Data extracted from a collection

+++++

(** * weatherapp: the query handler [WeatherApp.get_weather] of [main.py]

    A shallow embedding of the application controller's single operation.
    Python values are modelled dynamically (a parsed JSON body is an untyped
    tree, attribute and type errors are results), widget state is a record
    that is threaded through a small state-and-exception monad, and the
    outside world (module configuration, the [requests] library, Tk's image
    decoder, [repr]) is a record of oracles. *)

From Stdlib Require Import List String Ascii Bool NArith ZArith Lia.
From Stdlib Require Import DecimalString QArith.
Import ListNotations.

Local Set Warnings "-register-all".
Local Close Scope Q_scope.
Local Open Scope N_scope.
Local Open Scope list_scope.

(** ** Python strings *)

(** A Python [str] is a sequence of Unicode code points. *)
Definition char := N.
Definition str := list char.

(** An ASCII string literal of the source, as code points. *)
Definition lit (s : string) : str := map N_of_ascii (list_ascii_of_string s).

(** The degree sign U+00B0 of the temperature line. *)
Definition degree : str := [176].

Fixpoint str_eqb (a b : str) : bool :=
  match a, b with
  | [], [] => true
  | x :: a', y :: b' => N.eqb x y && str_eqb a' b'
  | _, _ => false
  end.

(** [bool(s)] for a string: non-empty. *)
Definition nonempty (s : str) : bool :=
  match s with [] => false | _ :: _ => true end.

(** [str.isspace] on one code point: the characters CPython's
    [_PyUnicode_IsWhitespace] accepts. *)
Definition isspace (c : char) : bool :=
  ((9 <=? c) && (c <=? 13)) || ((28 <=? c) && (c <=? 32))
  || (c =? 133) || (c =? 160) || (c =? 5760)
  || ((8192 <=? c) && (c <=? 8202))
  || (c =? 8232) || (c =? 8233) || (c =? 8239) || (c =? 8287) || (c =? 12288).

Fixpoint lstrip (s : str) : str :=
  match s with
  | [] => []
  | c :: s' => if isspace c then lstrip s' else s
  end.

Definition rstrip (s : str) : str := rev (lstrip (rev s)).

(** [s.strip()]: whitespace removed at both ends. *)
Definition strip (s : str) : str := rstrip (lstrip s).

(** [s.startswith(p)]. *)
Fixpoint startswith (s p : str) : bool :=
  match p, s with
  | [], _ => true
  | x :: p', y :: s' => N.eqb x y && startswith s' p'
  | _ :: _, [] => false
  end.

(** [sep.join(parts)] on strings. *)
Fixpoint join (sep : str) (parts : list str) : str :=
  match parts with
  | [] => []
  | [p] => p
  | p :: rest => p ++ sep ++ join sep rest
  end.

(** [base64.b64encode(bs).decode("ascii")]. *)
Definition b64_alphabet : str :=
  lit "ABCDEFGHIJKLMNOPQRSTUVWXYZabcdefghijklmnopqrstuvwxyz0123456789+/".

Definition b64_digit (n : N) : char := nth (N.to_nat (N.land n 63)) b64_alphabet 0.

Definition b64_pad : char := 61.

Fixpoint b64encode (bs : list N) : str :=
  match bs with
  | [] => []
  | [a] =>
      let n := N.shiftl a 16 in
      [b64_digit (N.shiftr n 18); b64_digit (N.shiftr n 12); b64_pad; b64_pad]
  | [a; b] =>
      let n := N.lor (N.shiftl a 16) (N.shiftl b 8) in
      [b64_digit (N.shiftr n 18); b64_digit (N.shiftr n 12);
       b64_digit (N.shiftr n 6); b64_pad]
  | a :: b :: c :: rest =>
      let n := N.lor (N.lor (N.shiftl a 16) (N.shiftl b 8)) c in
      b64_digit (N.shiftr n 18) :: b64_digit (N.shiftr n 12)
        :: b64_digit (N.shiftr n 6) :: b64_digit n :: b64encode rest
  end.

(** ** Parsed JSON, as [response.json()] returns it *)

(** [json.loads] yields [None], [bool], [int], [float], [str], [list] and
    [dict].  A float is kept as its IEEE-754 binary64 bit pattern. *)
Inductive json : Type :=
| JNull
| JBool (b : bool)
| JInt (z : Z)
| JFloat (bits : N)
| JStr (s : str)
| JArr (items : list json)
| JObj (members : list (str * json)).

+++++

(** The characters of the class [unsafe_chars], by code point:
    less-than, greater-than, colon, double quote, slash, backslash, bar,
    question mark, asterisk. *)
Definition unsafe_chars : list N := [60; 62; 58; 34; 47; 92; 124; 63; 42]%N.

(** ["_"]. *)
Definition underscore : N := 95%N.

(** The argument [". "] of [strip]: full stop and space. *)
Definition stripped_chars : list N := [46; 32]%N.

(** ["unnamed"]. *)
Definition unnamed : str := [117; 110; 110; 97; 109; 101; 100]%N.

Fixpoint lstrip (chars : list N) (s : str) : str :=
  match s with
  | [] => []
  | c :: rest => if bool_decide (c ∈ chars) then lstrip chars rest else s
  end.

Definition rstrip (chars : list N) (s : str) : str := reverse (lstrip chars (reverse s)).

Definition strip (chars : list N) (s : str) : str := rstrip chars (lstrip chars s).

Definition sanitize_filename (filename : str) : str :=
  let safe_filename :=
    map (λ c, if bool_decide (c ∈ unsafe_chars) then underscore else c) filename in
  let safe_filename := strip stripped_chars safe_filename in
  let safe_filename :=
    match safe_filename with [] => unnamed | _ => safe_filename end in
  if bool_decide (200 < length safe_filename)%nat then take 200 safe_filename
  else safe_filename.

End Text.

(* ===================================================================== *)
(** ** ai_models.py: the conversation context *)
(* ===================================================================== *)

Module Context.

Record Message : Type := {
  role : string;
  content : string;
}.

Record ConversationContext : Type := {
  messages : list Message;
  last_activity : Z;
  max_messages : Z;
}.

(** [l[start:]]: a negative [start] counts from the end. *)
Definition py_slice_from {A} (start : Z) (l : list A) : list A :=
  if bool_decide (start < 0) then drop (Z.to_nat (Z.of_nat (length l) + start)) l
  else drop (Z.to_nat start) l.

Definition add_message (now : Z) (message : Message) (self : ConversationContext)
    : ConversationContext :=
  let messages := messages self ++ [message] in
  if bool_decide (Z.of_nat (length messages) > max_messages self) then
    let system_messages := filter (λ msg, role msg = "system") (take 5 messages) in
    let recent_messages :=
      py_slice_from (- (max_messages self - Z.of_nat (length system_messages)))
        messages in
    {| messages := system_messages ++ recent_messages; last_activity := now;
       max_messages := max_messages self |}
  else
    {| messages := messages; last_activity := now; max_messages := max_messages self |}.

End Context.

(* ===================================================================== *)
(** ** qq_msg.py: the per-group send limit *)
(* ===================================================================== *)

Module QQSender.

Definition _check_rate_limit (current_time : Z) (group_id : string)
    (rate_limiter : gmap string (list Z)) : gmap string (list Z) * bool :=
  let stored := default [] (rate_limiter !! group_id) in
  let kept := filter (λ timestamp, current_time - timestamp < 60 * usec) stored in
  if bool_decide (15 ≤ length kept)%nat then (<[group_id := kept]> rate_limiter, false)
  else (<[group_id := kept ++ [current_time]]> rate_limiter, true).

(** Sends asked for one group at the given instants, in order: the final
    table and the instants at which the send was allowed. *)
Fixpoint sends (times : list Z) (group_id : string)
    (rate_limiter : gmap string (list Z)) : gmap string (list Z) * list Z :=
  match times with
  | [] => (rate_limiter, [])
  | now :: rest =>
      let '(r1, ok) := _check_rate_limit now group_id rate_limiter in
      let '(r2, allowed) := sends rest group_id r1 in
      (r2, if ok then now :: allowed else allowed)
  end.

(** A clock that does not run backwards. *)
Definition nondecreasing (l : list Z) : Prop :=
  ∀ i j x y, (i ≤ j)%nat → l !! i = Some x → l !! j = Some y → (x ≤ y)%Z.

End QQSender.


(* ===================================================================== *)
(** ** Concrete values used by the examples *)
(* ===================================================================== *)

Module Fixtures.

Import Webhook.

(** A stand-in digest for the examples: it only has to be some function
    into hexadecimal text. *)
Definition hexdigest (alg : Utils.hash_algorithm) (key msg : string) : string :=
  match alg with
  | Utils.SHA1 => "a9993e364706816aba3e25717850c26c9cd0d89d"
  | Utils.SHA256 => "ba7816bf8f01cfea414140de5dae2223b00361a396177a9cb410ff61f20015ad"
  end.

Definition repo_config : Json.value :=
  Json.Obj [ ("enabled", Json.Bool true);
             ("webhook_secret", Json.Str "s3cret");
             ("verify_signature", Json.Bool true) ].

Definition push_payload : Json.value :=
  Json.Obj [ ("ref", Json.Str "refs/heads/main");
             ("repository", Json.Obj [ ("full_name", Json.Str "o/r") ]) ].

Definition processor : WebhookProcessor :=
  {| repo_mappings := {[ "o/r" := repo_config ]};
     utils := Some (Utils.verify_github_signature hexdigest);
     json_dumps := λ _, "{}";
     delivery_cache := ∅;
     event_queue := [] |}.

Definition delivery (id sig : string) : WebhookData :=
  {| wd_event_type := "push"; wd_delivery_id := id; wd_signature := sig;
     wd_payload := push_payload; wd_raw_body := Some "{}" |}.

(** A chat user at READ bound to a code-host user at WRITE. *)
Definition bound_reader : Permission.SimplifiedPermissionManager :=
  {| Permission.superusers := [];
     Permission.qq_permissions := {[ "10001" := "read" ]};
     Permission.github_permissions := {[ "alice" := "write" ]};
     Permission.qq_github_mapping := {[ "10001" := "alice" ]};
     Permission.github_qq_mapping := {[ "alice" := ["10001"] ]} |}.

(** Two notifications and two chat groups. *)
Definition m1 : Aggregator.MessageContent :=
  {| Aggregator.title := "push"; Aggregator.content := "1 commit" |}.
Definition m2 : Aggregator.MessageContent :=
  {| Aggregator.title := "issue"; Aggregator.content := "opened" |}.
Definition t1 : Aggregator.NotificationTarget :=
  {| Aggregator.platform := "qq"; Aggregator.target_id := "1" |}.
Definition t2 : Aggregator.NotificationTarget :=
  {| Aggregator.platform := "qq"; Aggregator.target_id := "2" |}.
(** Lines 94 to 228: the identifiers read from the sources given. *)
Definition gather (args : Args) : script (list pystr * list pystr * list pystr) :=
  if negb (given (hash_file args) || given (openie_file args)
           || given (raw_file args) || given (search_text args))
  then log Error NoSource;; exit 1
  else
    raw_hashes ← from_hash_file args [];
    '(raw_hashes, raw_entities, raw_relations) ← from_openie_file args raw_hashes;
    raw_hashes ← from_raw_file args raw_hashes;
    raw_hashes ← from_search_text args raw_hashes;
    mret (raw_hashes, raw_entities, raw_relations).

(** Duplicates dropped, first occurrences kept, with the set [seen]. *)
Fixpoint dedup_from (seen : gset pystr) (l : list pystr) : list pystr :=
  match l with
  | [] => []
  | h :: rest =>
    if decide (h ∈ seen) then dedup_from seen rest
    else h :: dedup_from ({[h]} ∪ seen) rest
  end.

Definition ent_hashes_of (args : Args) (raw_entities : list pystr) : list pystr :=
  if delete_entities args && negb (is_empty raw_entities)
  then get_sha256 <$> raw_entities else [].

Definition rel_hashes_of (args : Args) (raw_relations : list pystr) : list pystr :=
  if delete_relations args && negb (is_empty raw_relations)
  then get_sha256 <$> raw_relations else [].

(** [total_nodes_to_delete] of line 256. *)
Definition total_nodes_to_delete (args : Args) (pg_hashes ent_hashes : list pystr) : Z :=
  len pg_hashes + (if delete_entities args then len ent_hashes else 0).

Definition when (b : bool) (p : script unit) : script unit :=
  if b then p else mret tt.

+++++

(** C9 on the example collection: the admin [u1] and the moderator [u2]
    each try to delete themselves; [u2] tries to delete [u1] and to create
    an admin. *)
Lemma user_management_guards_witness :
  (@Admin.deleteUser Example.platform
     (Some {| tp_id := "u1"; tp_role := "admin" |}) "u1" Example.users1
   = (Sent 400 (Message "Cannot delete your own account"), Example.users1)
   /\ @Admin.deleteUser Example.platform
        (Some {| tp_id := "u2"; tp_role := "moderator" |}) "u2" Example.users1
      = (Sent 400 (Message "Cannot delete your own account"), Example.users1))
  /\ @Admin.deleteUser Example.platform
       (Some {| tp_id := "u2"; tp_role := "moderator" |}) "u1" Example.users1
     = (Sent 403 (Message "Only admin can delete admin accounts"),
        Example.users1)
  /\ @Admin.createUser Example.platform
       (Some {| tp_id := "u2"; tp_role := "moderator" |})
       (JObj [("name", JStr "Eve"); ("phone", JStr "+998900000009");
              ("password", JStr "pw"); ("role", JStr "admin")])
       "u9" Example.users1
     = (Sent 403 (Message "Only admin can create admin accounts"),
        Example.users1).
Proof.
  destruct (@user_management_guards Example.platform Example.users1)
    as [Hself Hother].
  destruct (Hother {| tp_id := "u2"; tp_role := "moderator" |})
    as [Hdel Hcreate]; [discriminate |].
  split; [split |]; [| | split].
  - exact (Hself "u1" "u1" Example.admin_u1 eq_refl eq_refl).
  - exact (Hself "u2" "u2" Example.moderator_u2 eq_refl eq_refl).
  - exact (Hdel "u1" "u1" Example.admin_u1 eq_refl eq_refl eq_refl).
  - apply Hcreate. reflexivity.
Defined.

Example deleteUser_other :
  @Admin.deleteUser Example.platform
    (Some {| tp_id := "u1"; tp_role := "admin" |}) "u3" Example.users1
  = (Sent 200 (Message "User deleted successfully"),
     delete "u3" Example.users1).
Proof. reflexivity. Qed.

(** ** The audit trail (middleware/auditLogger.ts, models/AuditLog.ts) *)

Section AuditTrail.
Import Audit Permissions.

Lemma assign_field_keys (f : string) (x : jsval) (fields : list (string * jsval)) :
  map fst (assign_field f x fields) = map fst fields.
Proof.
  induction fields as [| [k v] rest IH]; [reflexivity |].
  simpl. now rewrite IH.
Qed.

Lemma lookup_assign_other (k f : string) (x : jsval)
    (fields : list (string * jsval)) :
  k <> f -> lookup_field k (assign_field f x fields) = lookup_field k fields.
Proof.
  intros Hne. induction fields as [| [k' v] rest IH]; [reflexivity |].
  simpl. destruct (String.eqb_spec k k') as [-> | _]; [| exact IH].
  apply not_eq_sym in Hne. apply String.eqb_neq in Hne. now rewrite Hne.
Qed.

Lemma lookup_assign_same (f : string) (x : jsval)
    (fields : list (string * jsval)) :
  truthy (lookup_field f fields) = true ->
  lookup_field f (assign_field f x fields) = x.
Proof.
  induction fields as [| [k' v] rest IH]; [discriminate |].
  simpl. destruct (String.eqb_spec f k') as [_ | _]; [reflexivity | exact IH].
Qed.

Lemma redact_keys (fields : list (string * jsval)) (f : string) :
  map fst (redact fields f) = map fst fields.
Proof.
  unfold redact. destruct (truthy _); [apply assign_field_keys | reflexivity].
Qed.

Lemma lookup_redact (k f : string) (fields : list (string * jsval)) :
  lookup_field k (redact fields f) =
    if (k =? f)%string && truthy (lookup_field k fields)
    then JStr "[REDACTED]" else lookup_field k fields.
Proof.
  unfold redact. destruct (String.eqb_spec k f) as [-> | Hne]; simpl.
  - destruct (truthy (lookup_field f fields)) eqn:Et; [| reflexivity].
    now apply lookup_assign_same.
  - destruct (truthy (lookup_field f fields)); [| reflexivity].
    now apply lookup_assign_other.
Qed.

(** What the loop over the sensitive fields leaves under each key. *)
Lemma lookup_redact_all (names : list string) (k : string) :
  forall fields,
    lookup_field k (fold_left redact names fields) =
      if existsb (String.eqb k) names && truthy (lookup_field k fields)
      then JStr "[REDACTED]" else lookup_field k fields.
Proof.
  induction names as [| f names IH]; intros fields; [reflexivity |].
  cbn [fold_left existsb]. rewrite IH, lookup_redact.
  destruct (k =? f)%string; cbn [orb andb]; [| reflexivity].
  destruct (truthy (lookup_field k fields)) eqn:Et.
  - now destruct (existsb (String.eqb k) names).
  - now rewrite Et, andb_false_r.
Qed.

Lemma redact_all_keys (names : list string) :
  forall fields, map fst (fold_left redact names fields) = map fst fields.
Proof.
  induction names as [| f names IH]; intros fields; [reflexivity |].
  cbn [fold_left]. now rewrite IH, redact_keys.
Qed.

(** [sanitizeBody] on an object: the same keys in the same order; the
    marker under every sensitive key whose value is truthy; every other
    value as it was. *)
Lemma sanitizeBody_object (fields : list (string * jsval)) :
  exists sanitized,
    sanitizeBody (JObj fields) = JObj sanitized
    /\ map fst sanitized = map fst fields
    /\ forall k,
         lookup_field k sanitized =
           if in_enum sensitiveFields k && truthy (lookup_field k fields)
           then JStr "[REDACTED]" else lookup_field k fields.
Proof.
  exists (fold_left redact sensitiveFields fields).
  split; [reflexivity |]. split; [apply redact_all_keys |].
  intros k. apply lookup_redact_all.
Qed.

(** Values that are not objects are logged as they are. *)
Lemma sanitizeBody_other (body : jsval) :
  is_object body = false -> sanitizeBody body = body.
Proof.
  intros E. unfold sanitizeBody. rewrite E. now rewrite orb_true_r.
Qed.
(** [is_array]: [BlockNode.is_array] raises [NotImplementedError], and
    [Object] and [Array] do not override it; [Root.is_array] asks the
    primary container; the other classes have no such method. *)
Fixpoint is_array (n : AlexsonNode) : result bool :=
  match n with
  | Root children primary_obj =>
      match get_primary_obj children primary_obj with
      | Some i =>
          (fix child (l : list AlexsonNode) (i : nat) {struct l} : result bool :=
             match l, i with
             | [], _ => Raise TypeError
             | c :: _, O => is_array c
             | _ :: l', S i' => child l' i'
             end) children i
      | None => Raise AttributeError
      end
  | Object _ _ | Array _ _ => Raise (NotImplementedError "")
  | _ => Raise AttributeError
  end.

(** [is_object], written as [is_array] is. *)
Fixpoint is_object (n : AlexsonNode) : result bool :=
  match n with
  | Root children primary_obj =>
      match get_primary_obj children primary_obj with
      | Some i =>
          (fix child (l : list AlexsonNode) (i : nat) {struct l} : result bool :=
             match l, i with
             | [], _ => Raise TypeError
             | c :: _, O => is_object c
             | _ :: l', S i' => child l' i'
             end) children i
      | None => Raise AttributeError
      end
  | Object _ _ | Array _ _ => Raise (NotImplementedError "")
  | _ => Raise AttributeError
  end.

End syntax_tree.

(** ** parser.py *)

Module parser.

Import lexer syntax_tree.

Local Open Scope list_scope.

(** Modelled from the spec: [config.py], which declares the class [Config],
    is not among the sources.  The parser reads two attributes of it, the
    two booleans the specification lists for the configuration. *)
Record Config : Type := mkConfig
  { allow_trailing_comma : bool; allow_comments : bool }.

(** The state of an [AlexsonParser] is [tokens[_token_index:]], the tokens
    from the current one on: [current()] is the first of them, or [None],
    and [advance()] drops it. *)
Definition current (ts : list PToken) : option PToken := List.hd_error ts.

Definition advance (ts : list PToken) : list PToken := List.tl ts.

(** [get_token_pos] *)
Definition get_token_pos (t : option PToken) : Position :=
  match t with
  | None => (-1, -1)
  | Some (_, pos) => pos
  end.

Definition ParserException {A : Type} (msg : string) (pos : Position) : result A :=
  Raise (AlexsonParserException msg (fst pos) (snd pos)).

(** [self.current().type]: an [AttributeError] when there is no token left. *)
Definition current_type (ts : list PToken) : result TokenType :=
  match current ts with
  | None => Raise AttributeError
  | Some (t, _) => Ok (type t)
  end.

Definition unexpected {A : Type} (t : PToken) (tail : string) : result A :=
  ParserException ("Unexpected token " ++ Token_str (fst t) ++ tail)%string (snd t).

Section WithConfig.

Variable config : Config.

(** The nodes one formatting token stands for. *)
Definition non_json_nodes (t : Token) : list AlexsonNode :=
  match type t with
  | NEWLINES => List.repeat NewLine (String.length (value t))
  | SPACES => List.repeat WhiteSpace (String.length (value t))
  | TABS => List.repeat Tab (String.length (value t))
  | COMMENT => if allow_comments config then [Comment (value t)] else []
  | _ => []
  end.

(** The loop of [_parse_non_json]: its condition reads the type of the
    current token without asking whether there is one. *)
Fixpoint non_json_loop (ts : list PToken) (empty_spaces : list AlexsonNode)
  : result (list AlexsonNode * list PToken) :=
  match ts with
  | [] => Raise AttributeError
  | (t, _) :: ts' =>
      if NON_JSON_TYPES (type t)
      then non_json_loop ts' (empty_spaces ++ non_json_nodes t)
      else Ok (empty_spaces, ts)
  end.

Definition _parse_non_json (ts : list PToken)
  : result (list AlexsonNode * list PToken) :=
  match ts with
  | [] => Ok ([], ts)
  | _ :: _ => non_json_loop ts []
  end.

+++++

» Exercise description
With the line holding "Module Context." as the first and the line holding "if bool_decide (start" as the last, set down that range of the entries above exactly, and nothing else.

» Solution to the exercise
Module Context.

Record Message : Type := {
  role : string;
  content : string;
}.

Record ConversationContext : Type := {
  messages : list Message;
  last_activity : Z;
  max_messages : Z;
}.

(** [l[start:]]: a negative [start] counts from the end. *)
Definition py_slice_from {A} (start : Z) (l : list A) : list A :=
  if bool_decide (start < 0) then drop (Z.to_nat (Z.of_nat (length l) + start)) l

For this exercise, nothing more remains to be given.